Un fin de semana tuve la oportunidad de asistir a una conferencia trimestral de estaca en Gooding, Idaho. Cuando un grupo de niños de la Primaria se paró ante la congregación y cantó “Soy un hijo de Dios”, noté a tres pequeños miembros de la Primaria en la primera fila cantando pero sin decir nada con la voz. Eran sordos; cantaban con sus manos. Nadie los escuchó audiblemente—porque no dijeron nada—pero recibimos su mensaje. Tocaron profundamente mi espíritu, y tuve el privilegio de decirles, frente a los miembros de esa estaca, que nuestro Padre Celestial los había escuchado. Aunque vocalmente no habían dicho nada, transmitieron un mensaje memorable. En un silencio conmovedor enseñaron del espíritu, enseñaron de la mente y enseñaron del corazón.
Otro amigo del cual espero que podamos aprender es un hombre que nunca he conocido, pero siento que lo conozco. Hace algunos años estábamos en Suva, Fiyi, en una asignación de la Iglesia. Mientras nos registrábamos en el Grand Palace Hotel, noté frente al mostrador de registro una pintura. Me impresionó tanto que caminé hacia ella para conocer el nombre del pintor. Había una pequeña nota de explicación en la esquina. Decía algo como esto: “Esta pintura es de Semesi Mayo, artista principal, un leproso. Sin dedos ni manos pintó esta escena utilizando los dedos de sus pies, sus pies y su boca.” Este es el principal artista de Fiyi, y nadie lo ve porque está confinado y restringido respecto a dónde puede vivir. Ese día sentí que lo conocía. Él no había dicho nada; ni siquiera era visto, pero sus obras y su mensaje sí lo eran.
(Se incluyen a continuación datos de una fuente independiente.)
Lemma merge_step_inv prog g b s :
  group_ok prog g -> merge_inv prog g b s ->
  can_merge requests opts g (req_file_offset (req (g !!! b))) s = true ->
  merge_inv prog g b (merge_step requests g s).
Proof.
  destruct s as [i se]. intros Hg (Hi & Hrun & _) (Hlt & Hsome & Hse & Hgp & Hfit)%can_merge_true.
  simpl in *. set (c := g !!! i) in *.
  assert (Hc : c ∈ drop b g).
  { apply (list_elem_of_lookup_2 _ (i - b)). rewrite lookup_drop.
    replace (b + (i - b))%nat with i by lia. by apply group_lookup. }
  destruct (fresh_after _ _ _ _ Hg Hc) as [Hz Hs].
  destruct (request_valid c) as (?&?&?), (request_valid (g !!! b)) as (?&?&?).
  assert (Hsb : req_file_offset (req (g !!! b)) <= se).
  { destruct Hrun as [_ Hf _ Hb (l & Hl & ->) _].
    apply last_Some_elem_of in Hl. specialize (Hb _ Hl). specialize (Hf _ Hl).
    rewrite head_run in Hb by lia. simpl in Hb. lia. }
  unfold merge_inv, merge_step. simpl. fold c.
  rewrite (wrap64_small (req_file_offset (req c) + _)) in Hfit |- * by lia.
  rewrite wrap64_small in Hfit, Hgp by lia.
  split; [lia|]. split; [|intros; split; [lia|done]].
  rewrite take_drop_snoc by lia. fold c.
  apply (run_ok_snoc _ _ _ _ Hrun); try done.
  - pose proof (NoDup_app (take (i - b) (drop b g)) [c]) as [Hnd _].
    rewrite <- take_drop_snoc in Hnd by lia.
    destruct Hnd as (_ & Hdis & _); [|intros Hin; apply (Hdis c Hin); set_solver].
    eapply sublist_NoDup; [apply (group_nodup _ _ Hg)|].
    etrans; [apply sublist_take|apply sublist_drop].
  - intros rj Hrj%elem_of_run. apply (group_key _ _ Hg); [|done].
    by eapply subseteq_drop.
  - lia.
Qed.

Lemma merge_loop_spec prog g b :
  group_ok prog g -> (b < length g)%nat ->
  let head := req (g !!! b) in
  returns (while_loop (length g) (can_merge requests opts g (req_file_offset head))
             (fun s => mret (merge_step requests g s))
             (S b, req_file_offset head +% req_size head))
    (merge_inv prog g b) (fun _ => False).
Proof.
  intros Hg Hb hd. eapply returns_mono.
  - apply (while_rule (merge_inv prog g b)
             (fun s => Z.of_nat (length g) - Z.of_nat s.1) (fun _ => False)).
    + intros s Hs Hc. pose proof (merge_step_inv _ _ _ _ Hg Hs Hc) as Hs'.
      destruct Hs as [? _], Hs' as [? Hrest] eqn:E. simpl in *.
      split; [|split; [exact Hs'|]].
      * destruct s as [i se]. apply can_merge_true in Hc as [? _]. simpl in *. lia.
      * lia.
    + unfold merge_inv. simpl. split; [lia|]. split; [|lia].
      destruct (request_valid (g !!! b)) as (?&?&?).
      assert (Hin : g !!! b ∈ drop b g).
      { apply (list_elem_of_lookup_2 _ 0). rewrite lookup_drop, Nat.add_0_r.
        by apply group_lookup. }
      rewrite take_drop_snoc by lia. rewrite Nat.sub_diag. simpl.
      unfold hd. rewrite wrap64_small by lia.
      destruct (fresh_after _ _ _ _ Hg Hin). by apply run_ok_singleton.
    + simpl. lia.
  - by intros s [? _].
  - done.
Qed.

Lemma plan_run_spec prog g b plan :
  group_ok prog g -> (b < length g)%nat -> inv (progress (take b g) prog) plan ->
  returns (plan_run requests opts g (b, plan))
    (fun s => (b < s.1 <= length g)%nat /\ inv (progress (take s.1 g) prog) s.2)
    (fun _ => False).
Proof.
  intros Hg Hb Hinv. unfold plan_run. apply returns_bind.
  eapply returns_mono; [by apply merge_loop_spec| |done].
  intros [i se] (Hi & Hrun & Hfit). simpl in *.
  assert (Htake : take i g = take b g ++ take (i - b) (drop b g)).
  { rewrite <- (take_drop b g) at 1. rewrite take_app, take_take, length_take.
    rewrite (Nat.min_r i b), (Nat.min_l b) by lia. done. }
  assert (Hhead := head_run g b i Hi).
  apply returns_bind. eapply returns_mono with
    (Q := inv (progress (take i g) prog)) (E := fun _ => False); [|done|done].
  assert (Hlen : length (take (i - b) (drop b g)) = (i - b)%nat)
    by (rewrite length_take, length_drop; lia).
  case_bool_decide as Hone; rewrite Hlen in Hone.
  - simpl. eapply inv_ext, (inv_merge _ _ _ _ Hinv Hrun).
    + intros ri. rewrite Htake. apply progress_app.
    + rewrite Hhead. simpl. apply Hfit. lia.
    + apply Hfit. lia.
  - rewrite Hhead. simpl.
    assert (Hin : g !!! b ∈ drop b g).
    { apply (list_elem_of_lookup_2 _ 0). rewrite lookup_drop, Nat.add_0_r.
      by apply group_lookup. }
    destruct (fresh_after _ _ _ _ Hg Hin) as [Hz Hs].
    eapply returns_mono; [by apply (inv_split _ _ _ Hinv Hz Hs)| |done].
    intros plan' Hinv'. eapply inv_ext, Hinv'. intros ri. rewrite Htake.
    replace (take (i - b) (drop b g)) with [g !!! b]; [apply progress_app|].
    replace (i - b)%nat with 1%nat in * by lia.
    destruct (take 1 (drop b g)) as [|? [|]] eqn:E; try done.
    by injection Hhead as ->.
Qed.

Lemma plan_group_spec prog g plan :
  group_ok prog g -> inv prog plan ->
  returns (plan_group requests opts g plan) (inv (progress g prog)) (fun _ => False).
Proof.
  intros Hg Hinv. unfold plan_group.
  pose (I := fun s : nat * TransferPlan =>
    (s.1 <= length g)%nat /\ inv (progress (take s.1 g) prog) s.2).
  assert (Hw : returns (while_loop (length g)
                 (fun s => bool_decide (s.1 < length g)%nat)
                 (plan_run requests opts g) (0%nat, plan))
    (fun s => I s /\ bool_decide (s.1 < length g)%nat = false) (fun _ => False)).
  { apply (while_rule I (fun s => Z.of_nat (length g) - Z.of_nat s.1)).
    - intros [b pl] [Hle Hpl] Hc. bool_to_prop. simpl in *. split; [lia|].
      eapply returns_mono; [by apply plan_run_spec| |done].
      intros s [? ?]. unfold I. split; [split; [lia|done]|lia].
    - split; simpl; [lia|]. eapply inv_ext, Hinv. intros ri. unfold progress.
      by rewrite decide_False by set_solver.
    - simpl. lia. }
  destruct (while_loop _ _ _ _) as [[i pl]| |]; simpl in *; try done.
  destruct Hw as [[Hle Hpl] Hc]. bool_to_prop. simpl in *.
  by rewrite take_ge in Hpl by lia.
Qed.

(** *** Grouping *)

Definition key_of (ri : nat) : Z * Z :=
  (req_handle (req ri), req_cuda_context (req ri)).

Record grouping_ok (done : list nat) (groups : list (list nat))
    (group_slot : gmap (Z * Z) nat) : Prop := {
  grp_elems : concat groups ≡ₚ filter (fun ri => req_size (req ri) <> 0) done;
  grp_slots : forall key slot, group_slot !! key = Some slot ->
    exists g, groups !! slot = Some g /\ Forall (fun ri => key_of ri = key) g;
  grp_keys : Forall (fun g => g <> [] /\ exists key, Forall (fun ri => key_of ri = key) g)
               groups }.

Lemma concat_alter_snoc (groups : list (list nat)) slot g ri :
  groups !! slot = Some g ->
  concat (alter (fun g => g ++ [ri]) slot groups) ≡ₚ concat groups ++ [ri].
Proof.
  revert slot. induction groups as [|g' groups IH]; intros [|slot] Hg; simpl; try done.
  - rewrite <- !app_assoc. apply Permutation_app_head, Permutation_app_comm.
  - rewrite (IH _ Hg). by rewrite app_assoc.
Qed.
Hace unos años, Peter Snell, de Nueva Zelanda, era el mejor del mundo en la carrera de una milla y en los 880 metros. Tuvimos la oportunidad de conocerlo en Wellington. Más tarde en la semana, alguien me dijo: “¿Te gustaría ver dónde entrena y corre Peter Snell?” Respondí que sí. Me sorprendí cuando me llevaron a la playa—no a una pista, sino a la playa. Pregunté: “¿Dónde corre?” Mis amigos dijeron: “Corre cerca del agua, donde la arena le cubre los pies. Allí es difícil levantar los pies después de cada zancada.” Yo tenía una idea del porqué, pero les pregunté: “¿Por qué corre allí?” Ellos respondieron: “Cuando está en una pista en competencia, siente como si flotara, porque no tiene que levantar sus pies de la arena mojada.”
En mi mente pude verlo corriendo en esa pista tan difícil. En ese momento no me dijo nada, pero lo vi y aprendí de él. Un poco después mis amigos me llevaron a otro lugar donde Peter Snell entrenaba, en las montañas. Cuando busqué una pista otra vez, dijeron: “No, corre por las empinadas colinas. Luego, cuando está en terreno plano en las competencias, es bastante fácil correr.” Por eso rompe récords, y por eso lo recuerdo aunque no me haya dicho nada desde que vi sus lugares de entrenamiento.
Que vivamos de tal manera que otros, al observarnos en nuestro silencio, digan: “No respondió nada, pero toca mi corazón y eleva mi mente por lo que es.”